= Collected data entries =
+ + +
(* ===== verification/Relayer.v ===== *)
(** All workers of a relayer together.

    The gossip server, the handshake manager, the chain listener and their timers run as
    tasks that share one state.  Whatever jobs arrive and however they are interleaved, the
    invariant of the global state holds, and no set of jobs deadlocks as long as no match
    reaches its end. *)

From Stdlib Require Import Zmod.
From stdpp Require Import gmap strings.
From S2P Require Import Prelude Async LockOrder Primality Field Starknet Merkle RelayerTypes OrderBook PeerIndex.
From S2P Require Import WalletIndex Messages Lru HandshakeCache World RelayerState HandshakeIndex.
From S2P Require Import Gossip GossipProperties HandshakeManager Encumber ChainEvents ChainProperties.

#[global] Set Default Goal Selector "!".
#[local] Open Scope task_scope.

(** A task whose error is logged. *)
Definition background {L S E E' A} (m : task L S E A) : task L S E' unit :=
  let* _ := attempt m in tret tt.

Section relayer.
  Context `{F : Foreign} `{HO : HashOrder}.
  Context {LC : LruCache (OrderIdentifier * OrderIdentifier) HandshakeCacheState}.
  Context {LE : LruCache PeerId Z}.
  Context {O : Oracles} {G : GossipOracles} {M : MatchOracles} {EO : EncumberOracles} {C : ChainOracles}.

#[local] Notation process := (action unit unit).

(** What the workers run, with the handshake jobs that are [allowed]. *)
Inductive worker (allowed : HandshakeExecutionJob -> Prop) : process -> Prop :=
  | gossip_worker job : worker allowed (handle_job job)
  | handshake_worker job : allowed job -> worker allowed (run_handshake_job submit_match job)
  | scheduler_worker : worker allowed (background schedule_handshake)
  | cluster_timer period i : worker allowed (background (intra_cluster_tick period i))
  | network_timer period i : worker allowed (background (inter_cluster_tick period i))
  | listener_worker fuel pages block : worker allowed (background (poll_contract_events fuel pages block))
  | proof_worker wallet : worker allowed (background (update_wallet_commitment_proofs wallet))
  | bootstrap_worker servers addr : worker allowed (background (bootstrap_into_network servers addr)).

Lemma background_respects {E E' A} I (m : action E A) : respects I m -> respects I (background (E' := E') m).
Proof. intros Hm. apply respects_bind; [by apply respects_attempt|done]. Qed.

Lemma background_ordered {E E' A} (m : action E A) :
  ordered rank [] [] m -> ordered rank [] [] (background (E' := E') m).
Proof. intros Hm. apply ordered_bind; [by apply ordered_attempt|done]. Qed.

Lemma worker_respects allowed m : worker allowed m -> respects relayer_ok m.
Proof.
  intros [job|job Hj| |p i|p i|f p b|wl|sv ad]; [|by apply run_handshake_job_respects, submit_match_respects|..];
    auto using background_respects with respects nocore.
Qed.

Lemma worker_ordered m : worker not_a_match m -> ordered rank [] [] m.
Proof.
  intros [job|job Hj| |p i|p i|f p b|wl|sv ad]; auto using background_ordered with ordered nocore.
Qed.

Lemma initialize_ok w wallets cluster peer :
  wd_state w = initialize_global_state wallets cluster peer -> relayer_ok w.
Proof.
  intros Hw. split; unfold wd_order_book, wd_peer_index, wd_priorities; rewrite Hw; cbn;
    [apply book_new_ok|apply book_new_indexed|apply peers_new_ok|apply priorities_new_default].
Qed.

(** C2: From the initial state, under any interleaving of any jobs of all workers: every order
    is stored under its own identifier and indexed under its nullifier, the verified ones are
    among those offered for handshakes and the local ones among the local ones, every peer is
    stored under its own identifier and listed in its cluster, and every priority is the
    default one. *)
Theorem relayer_invariant w wallets cluster peer c :
  wd_state w = initialize_global_state wallets cluster peer ->
  rtc (step (worker (fun _ => True))) (Config unlocked w (fun _ => None)) c ->
  book_ok (wd_order_book (shared c)) /\ book_indexed (wd_order_book (shared c)) /\
  peers_ok (wd_peer_index (shared c)) /\ priorities_default (wd_priorities (shared c)).
Proof.
  intros Hw Hrun. apply (respectful_forever _ relayer_ok) in Hrun as [[H1 H2 H3 H4] _]; [done| |].
  - intros m Hm. by apply (worker_respects (fun _ => True)).
  - split; [by eapply initialize_ok|done].
Qed.

(** C3: No set of jobs in which no match runs can deadlock: every run of it ends, and it ends
    with all jobs finished, in whatever state of the relayer it starts. *)
Theorem relayer_deadlock_free w pool :
  Forall (worker not_a_match) pool ->
  Acc (flip runs) (Config unlocked w (fun t => pool !! t)) /\
  forall c, rtc runs (Config unlocked w (fun t => pool !! t)) c -> (forall c', ~ runs c c') ->
    forall t, t < length pool -> finished t c.
Proof.
  intros Hp.
  assert (Ho : Forall (ordered rank [] []) pool) by (eapply Forall_impl; [exact Hp|apply worker_ordered]).
  exact (ordered_pool_finishes rank 9 rank_bound pool w Ho).
Qed.
End relayer.

(** * Examples *)

#[local] Existing Instance sample_foreign.
#[local] Existing Instance sorted_order.
#[local] Existing Instance sample_lc.
#[local] Existing Instance sample_le.
#[local] Existing Instance sample_oracles.
#[local] Existing Instance GossipProperties.sample_gossip.
#[local] Existing Instance sample_match.
#[local] Existing Instance sample_encumber.
#[local] Existing Instance ChainProperties.sample_chain.

Definition sample_job : action unit unit :=
  handle_job (JobHandleHeartbeatResp (peer 4) {| hb_managed_wallets := ∅; hb_known_peers := ∅; hb_orders := [] |}).

Definition sample_jobs : list (action unit unit) :=
  [sample_job;
   run_handshake_job submit_match (PerformHandshake 7%N)].

Definition sample_spawned : config lock World unit :=
  Config unlocked sample_world (set_task 0 sample_job (fun _ => None)).

Definition is_run (c : option (config lock World unit)) : bool :=
  match c with Some _ => true | None => false end.

Lemma sample_spawned_runs : is_run (run_schedule (replicate 13 0) sample_spawned) = true.
Proof. vm_compute. reflexivity. Qed.

Lemma relayer_invariant_witness :
  exists c, run_schedule (replicate 13 0) sample_spawned = Some c /\ peers_ok (wd_peer_index (shared c)).
Proof.
  pose proof sample_spawned_runs as H. destruct (run_schedule _ sample_spawned) as [c|] eqn:Hrun; [|done].
  exists c. split; [reflexivity|].
  apply (relayer_invariant sample_world [] "local" (peer 3) c).
  - reflexivity.
  - eapply rtc_l; [|exact (run_schedule_steps _ _ _ _ Hrun)].
    apply step_spawn; [done|]. apply gossip_worker.
Defined.

Lemma relayer_deadlock_free_witness :
  Acc (flip runs) (Config unlocked sample_world (fun t => sample_jobs !! t)) /\
  forall c, rtc runs (Config unlocked sample_world (fun t => sample_jobs !! t)) c -> (forall c', ~ runs c c') ->
    finished 0 c /\ finished 1 c.
Proof.
  destruct (relayer_deadlock_free sample_world sample_jobs) as [Hacc H].
  - constructor; [apply gossip_worker|]. constructor; [by apply handshake_worker|constructor].
  - split; [exact Hacc|]. intros c H1 H2. split; apply (H c H1 H2); cbn; lia.
Defined.
Lemma amount_of_unique ev mint bs : mints_unique ev bs -> mint <> 0 ->
  Forall (fun b => ev (lc_var (bv_mint b)) <> mint) bs \/
  exists b, b ∈ bs /\ ev (lc_var (bv_mint b)) = mint /\
    amount_of ev mint bs = ev (lc_var (bv_amount b)) /\ holders ev mint bs = 1%nat.
Proof.
  intros Hu Hm. induction bs as [|b bs IH]; [left; constructor|].
  apply mints_unique_cons in Hu as [Hu Hb]. unfold amount_of, holders in *.
  rewrite fmap_cons, filter_cons. cbn [foldr].
  destruct (decide (ev (lc_var (bv_mint b)) = mint)) as [Heq|Hne].
  - right. exists b. split; [apply list_elem_of_here|]. split; [done|].
    destruct (amount_of_absent ev mint bs) as [H1 H2]; [rewrite <- Heq; apply Hb; congruence|].
    unfold amount_of, holders in H1, H2. rewrite H1. cbn [length]. rewrite H2. split; [ring|done].
  - destruct (IH Hu) as [Hall|(b' & Hin & Hb' & Ha & Hh)]; [left; by constructor|].
    right. exists b'. split; [by apply list_elem_of_further|]. rewrite Ha.
    split_and!; [done|ring|done].
Qed.

End statement.

(** ** Witnesses: an update between two wallets of the concrete system *)

Definition sample_update_witness : @ValidWalletUpdateWitnessVar list_cs := {|
  wallet1 := sample_wallet_var 0; wallet2 := sample_wallet_var 19;
  wallet1_opening := sample_opening_var 38; internal_transfer := (wire 40, wire 41) |}.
+ + +
= ACTIVITY =
Find the string "Context" in the lines above and count those lines. Give only that count.

= YOUR SOLUTION =
4